- _WORK INSTRUCTIONS_
Of the lines listed below, return exactly those that run from the line containing "intros Hb acc h l." through the line containing "Lemma char_val_ascii c", both included.

- _RECORDS PROVIDED_

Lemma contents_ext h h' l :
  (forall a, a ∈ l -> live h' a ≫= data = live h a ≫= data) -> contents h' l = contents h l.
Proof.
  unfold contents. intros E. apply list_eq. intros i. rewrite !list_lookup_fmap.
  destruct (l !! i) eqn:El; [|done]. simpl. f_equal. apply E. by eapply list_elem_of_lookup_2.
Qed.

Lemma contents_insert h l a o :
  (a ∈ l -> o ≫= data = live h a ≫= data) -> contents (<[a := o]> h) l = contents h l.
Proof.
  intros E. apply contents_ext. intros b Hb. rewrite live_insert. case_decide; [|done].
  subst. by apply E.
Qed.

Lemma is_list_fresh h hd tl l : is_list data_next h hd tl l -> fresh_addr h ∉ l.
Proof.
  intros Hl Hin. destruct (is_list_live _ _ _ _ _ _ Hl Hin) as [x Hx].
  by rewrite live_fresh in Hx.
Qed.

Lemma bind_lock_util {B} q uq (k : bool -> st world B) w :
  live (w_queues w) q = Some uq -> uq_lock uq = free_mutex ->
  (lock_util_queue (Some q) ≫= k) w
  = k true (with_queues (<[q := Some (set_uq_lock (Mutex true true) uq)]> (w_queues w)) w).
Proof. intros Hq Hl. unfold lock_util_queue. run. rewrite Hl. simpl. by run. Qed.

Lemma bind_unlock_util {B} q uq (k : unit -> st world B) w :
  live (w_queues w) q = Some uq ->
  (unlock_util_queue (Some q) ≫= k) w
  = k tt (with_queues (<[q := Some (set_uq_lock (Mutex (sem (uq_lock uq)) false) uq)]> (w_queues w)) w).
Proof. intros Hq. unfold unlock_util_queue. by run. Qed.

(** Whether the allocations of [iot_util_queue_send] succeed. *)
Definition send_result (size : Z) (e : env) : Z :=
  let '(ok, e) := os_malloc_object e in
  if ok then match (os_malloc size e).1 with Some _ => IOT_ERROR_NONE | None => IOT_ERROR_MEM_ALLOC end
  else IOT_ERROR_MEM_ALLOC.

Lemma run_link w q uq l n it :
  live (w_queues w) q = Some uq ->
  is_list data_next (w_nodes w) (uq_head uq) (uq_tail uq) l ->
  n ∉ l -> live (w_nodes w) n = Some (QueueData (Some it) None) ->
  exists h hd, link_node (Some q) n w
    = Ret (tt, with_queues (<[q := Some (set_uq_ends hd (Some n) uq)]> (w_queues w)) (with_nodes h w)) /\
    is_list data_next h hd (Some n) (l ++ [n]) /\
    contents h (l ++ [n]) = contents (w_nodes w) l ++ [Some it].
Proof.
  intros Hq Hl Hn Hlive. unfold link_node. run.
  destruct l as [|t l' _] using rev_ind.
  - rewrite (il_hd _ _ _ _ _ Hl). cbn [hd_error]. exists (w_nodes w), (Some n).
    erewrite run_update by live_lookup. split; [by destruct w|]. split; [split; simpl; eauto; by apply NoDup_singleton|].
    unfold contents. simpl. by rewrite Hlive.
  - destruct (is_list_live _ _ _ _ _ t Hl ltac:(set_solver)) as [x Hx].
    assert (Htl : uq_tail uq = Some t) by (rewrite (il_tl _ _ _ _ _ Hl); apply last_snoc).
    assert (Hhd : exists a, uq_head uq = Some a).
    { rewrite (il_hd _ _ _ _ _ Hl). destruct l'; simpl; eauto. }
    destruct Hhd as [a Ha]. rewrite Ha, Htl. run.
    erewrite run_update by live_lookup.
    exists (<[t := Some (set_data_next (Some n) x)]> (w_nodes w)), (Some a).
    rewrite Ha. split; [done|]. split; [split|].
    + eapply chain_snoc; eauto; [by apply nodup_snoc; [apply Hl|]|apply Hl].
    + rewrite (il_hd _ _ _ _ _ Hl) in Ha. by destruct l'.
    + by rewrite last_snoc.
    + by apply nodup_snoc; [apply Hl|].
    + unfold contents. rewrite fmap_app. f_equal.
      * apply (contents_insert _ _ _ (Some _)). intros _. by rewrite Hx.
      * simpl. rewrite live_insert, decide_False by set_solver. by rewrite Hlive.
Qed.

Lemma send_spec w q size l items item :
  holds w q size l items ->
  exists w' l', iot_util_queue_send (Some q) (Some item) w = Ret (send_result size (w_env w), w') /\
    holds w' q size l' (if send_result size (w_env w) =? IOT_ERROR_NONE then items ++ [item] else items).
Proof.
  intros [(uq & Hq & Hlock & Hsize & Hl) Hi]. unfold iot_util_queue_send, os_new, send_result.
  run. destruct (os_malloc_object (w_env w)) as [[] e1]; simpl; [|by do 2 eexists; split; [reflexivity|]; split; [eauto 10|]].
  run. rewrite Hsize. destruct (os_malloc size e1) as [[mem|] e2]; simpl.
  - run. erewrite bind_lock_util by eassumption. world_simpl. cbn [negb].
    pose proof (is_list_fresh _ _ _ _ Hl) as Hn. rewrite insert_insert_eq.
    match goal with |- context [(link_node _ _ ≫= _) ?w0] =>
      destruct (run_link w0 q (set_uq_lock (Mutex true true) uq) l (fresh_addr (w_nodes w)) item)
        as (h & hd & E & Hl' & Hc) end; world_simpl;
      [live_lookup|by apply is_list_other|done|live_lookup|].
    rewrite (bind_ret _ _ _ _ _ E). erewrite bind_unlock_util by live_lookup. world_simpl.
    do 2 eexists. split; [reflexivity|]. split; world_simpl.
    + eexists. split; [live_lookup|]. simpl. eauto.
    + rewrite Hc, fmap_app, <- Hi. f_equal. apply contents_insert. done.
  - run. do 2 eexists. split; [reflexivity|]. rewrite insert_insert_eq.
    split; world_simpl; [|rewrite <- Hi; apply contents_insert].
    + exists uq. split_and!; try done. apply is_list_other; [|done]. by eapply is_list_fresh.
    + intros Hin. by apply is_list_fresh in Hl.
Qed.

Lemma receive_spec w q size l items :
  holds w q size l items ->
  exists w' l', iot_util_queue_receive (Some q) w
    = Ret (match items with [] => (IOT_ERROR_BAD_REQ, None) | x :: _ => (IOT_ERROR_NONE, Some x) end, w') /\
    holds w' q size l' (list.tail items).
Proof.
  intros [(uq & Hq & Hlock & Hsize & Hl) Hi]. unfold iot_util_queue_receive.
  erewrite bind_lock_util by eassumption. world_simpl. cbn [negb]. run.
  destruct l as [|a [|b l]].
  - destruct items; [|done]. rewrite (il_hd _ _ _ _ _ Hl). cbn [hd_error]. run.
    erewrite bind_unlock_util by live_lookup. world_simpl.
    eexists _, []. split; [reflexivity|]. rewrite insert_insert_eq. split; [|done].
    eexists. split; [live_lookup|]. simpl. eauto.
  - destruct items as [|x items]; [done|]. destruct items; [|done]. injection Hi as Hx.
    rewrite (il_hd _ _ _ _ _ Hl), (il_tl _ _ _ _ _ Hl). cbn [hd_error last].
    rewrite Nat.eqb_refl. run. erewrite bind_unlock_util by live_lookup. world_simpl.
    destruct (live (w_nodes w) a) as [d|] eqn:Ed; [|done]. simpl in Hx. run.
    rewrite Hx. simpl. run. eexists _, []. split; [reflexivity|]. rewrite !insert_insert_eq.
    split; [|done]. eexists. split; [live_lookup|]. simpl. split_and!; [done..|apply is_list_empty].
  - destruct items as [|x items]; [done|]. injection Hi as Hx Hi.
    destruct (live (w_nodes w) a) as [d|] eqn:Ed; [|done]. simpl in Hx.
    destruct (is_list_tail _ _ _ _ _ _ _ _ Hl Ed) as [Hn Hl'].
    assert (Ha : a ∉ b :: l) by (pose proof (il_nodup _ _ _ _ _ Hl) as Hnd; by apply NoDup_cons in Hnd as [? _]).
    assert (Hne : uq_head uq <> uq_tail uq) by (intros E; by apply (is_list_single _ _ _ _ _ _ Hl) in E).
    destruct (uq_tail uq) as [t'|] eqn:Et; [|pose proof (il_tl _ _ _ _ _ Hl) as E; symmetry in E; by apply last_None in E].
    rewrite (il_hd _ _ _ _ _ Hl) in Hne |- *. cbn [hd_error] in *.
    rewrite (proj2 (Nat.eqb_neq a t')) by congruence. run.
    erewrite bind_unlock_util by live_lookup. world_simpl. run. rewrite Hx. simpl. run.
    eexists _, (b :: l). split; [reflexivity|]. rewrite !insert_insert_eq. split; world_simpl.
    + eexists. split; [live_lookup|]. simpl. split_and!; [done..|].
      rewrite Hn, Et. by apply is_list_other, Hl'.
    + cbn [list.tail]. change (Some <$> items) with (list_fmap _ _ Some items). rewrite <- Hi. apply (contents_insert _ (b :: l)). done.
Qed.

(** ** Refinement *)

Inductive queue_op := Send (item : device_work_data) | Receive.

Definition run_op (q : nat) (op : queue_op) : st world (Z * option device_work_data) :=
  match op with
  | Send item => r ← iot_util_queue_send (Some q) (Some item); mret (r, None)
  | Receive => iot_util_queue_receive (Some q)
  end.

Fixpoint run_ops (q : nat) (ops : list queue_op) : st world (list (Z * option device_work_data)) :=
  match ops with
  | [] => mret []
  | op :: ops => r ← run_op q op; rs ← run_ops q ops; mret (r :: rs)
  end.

...

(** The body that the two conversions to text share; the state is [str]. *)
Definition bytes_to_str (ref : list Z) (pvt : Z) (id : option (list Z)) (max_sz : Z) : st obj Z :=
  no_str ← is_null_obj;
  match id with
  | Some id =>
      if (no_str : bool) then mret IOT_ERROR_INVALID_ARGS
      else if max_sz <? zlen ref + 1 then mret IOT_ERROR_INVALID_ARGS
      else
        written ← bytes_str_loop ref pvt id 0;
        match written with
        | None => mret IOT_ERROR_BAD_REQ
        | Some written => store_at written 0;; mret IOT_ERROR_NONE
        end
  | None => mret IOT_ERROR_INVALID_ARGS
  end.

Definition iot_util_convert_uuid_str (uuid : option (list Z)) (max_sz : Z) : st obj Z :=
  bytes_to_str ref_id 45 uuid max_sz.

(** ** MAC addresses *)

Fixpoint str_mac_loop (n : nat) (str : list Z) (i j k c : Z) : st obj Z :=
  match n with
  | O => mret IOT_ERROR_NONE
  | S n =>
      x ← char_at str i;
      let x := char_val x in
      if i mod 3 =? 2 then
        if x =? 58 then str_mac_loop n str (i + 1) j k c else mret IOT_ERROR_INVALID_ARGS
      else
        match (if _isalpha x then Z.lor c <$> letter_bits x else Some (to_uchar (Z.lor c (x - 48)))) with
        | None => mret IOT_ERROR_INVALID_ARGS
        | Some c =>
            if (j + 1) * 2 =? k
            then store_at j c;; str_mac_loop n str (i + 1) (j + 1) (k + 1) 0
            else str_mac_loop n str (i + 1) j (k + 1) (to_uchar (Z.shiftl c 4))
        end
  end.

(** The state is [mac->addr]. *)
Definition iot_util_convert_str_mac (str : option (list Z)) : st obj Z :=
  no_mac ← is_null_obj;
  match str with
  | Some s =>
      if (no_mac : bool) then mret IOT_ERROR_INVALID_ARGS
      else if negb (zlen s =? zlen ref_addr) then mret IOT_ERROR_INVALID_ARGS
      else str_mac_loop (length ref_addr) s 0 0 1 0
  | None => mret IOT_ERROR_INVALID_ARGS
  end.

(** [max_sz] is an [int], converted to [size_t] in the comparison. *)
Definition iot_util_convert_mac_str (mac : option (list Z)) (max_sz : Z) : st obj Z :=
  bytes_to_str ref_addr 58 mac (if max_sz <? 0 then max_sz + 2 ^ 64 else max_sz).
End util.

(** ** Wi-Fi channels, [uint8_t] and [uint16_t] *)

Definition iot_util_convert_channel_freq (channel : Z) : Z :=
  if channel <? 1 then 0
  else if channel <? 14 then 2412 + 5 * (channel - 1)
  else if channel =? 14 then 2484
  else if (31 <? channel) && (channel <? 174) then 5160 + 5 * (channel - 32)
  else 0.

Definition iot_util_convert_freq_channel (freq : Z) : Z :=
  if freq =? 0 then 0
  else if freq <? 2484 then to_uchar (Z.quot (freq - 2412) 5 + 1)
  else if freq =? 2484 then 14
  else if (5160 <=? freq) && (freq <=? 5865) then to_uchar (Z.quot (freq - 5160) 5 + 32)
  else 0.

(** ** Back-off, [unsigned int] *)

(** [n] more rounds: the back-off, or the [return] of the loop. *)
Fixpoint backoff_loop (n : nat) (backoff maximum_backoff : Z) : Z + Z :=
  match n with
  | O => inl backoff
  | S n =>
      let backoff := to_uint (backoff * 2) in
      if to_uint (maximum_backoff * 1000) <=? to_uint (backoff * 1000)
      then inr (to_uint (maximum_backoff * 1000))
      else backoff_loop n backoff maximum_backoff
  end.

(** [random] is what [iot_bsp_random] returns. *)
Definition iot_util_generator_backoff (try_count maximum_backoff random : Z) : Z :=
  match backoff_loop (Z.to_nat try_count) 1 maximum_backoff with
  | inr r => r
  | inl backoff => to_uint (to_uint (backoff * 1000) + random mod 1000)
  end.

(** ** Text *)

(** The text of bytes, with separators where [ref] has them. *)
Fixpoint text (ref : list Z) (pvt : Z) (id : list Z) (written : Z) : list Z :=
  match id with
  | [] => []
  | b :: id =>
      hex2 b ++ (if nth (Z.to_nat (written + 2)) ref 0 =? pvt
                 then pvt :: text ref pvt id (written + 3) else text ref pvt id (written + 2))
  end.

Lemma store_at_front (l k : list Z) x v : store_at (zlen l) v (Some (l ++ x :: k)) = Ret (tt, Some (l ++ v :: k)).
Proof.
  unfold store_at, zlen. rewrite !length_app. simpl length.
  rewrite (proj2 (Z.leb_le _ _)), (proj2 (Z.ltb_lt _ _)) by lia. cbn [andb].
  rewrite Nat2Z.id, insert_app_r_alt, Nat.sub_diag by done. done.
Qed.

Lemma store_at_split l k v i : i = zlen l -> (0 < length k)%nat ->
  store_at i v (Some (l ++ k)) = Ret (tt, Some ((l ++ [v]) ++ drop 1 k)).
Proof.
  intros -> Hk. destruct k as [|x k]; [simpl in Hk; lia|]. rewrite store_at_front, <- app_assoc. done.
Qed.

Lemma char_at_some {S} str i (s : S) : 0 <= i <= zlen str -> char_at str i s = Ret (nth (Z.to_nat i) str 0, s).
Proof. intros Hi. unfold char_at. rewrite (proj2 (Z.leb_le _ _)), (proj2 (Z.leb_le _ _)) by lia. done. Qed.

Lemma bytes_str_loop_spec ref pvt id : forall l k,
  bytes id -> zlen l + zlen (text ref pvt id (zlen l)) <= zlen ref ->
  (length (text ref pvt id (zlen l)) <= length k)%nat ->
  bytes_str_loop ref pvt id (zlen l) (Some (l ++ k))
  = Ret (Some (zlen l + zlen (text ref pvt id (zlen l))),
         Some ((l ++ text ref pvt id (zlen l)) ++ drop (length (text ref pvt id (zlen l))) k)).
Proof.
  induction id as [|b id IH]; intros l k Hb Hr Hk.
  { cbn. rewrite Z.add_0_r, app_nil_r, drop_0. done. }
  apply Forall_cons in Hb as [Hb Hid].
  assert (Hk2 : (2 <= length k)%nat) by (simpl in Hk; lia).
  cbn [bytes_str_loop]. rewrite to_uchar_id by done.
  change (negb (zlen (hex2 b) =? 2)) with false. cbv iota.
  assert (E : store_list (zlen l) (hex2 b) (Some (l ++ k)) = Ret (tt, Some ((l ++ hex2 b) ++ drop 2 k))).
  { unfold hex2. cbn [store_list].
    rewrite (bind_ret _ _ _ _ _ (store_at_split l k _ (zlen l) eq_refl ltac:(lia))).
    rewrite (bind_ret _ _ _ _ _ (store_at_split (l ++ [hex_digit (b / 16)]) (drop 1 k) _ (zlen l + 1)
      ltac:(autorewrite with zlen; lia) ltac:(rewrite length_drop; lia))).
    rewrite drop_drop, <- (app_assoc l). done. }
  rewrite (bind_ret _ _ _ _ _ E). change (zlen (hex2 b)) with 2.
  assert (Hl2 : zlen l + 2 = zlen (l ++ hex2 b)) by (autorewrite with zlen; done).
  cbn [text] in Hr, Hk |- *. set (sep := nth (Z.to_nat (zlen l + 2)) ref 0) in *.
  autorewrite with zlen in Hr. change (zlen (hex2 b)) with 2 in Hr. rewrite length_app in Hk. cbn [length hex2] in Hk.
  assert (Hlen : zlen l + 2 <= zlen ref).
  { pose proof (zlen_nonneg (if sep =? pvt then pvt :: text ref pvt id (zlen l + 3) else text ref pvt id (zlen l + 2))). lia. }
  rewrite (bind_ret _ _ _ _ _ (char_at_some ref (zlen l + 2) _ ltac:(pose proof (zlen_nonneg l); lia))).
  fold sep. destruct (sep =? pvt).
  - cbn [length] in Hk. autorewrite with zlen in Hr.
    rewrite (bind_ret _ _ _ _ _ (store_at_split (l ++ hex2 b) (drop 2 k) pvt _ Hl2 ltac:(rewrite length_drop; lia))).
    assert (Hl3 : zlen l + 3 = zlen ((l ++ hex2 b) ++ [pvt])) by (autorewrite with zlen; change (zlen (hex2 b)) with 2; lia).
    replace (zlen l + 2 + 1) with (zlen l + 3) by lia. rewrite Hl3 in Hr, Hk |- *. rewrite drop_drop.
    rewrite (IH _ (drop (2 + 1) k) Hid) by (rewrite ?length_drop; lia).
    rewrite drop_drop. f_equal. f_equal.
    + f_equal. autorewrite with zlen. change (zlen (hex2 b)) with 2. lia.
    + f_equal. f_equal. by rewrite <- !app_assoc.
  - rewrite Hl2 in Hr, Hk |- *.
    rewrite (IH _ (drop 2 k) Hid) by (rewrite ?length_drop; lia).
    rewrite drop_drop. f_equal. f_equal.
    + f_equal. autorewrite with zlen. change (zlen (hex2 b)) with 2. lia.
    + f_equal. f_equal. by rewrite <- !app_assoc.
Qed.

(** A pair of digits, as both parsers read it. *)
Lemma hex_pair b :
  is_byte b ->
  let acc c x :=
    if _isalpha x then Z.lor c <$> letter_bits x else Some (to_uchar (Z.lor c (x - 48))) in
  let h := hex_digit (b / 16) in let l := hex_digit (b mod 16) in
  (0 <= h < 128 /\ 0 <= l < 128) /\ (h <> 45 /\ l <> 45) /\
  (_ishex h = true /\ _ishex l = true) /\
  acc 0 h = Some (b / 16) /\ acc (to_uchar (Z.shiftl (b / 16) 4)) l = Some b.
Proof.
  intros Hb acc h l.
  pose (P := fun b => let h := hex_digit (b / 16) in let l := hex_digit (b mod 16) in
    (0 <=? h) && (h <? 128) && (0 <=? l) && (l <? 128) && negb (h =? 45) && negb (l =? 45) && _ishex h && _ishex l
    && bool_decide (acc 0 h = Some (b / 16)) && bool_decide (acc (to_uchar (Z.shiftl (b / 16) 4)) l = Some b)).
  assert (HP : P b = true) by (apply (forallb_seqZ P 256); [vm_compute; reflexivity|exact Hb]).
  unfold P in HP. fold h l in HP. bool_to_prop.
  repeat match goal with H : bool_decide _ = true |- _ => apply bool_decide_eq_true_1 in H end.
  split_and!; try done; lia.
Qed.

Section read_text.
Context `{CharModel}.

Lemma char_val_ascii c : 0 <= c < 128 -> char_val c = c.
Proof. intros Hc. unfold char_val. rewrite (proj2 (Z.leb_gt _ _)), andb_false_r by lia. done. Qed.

==

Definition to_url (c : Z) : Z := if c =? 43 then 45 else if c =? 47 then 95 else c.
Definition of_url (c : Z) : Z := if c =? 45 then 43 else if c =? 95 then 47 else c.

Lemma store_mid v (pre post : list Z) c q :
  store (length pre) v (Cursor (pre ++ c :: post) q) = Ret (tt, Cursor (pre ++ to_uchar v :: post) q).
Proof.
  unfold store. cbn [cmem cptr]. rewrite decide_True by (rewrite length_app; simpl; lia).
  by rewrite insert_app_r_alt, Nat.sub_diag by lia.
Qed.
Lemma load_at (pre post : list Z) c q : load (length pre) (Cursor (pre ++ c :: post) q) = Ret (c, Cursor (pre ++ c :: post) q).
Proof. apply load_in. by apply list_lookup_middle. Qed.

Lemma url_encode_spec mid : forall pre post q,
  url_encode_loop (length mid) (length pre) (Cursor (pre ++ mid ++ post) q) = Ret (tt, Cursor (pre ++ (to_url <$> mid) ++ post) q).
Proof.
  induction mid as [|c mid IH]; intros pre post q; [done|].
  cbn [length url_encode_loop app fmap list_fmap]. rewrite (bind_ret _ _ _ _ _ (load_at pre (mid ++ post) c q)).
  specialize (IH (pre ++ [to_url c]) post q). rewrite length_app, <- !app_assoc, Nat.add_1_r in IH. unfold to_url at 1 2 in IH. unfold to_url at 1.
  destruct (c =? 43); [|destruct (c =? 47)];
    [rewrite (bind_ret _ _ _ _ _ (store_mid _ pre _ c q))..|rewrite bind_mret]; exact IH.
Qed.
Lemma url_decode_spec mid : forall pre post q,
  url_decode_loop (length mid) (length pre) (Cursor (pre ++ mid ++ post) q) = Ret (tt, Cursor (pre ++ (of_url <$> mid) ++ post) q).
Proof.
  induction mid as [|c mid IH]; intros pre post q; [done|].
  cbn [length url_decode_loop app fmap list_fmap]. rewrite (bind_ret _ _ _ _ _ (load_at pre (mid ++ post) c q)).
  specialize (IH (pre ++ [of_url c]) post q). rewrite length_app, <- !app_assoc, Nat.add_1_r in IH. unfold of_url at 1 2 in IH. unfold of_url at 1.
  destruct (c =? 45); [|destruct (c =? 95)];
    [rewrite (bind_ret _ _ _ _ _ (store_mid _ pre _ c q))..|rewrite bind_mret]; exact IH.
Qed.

- _TASK SOLUTION_
  intros Hb acc h l.
  pose (P := fun b => let h := hex_digit (b / 16) in let l := hex_digit (b mod 16) in
    (0 <=? h) && (h <? 128) && (0 <=? l) && (l <? 128) && negb (h =? 45) && negb (l =? 45) && _ishex h && _ishex l
    && bool_decide (acc 0 h = Some (b / 16)) && bool_decide (acc (to_uchar (Z.shiftl (b / 16) 4)) l = Some b)).
  assert (HP : P b = true) by (apply (forallb_seqZ P 256); [vm_compute; reflexivity|exact Hb]).
  unfold P in HP. fold h l in HP. bool_to_prop.
  repeat match goal with H : bool_decide _ = true |- _ => apply bool_decide_eq_true_1 in H end.
  split_and!; try done; lia.
Qed.

Section read_text.
Context `{CharModel}.

Lemma char_val_ascii c : 0 <= c < 128 -> char_val c = c.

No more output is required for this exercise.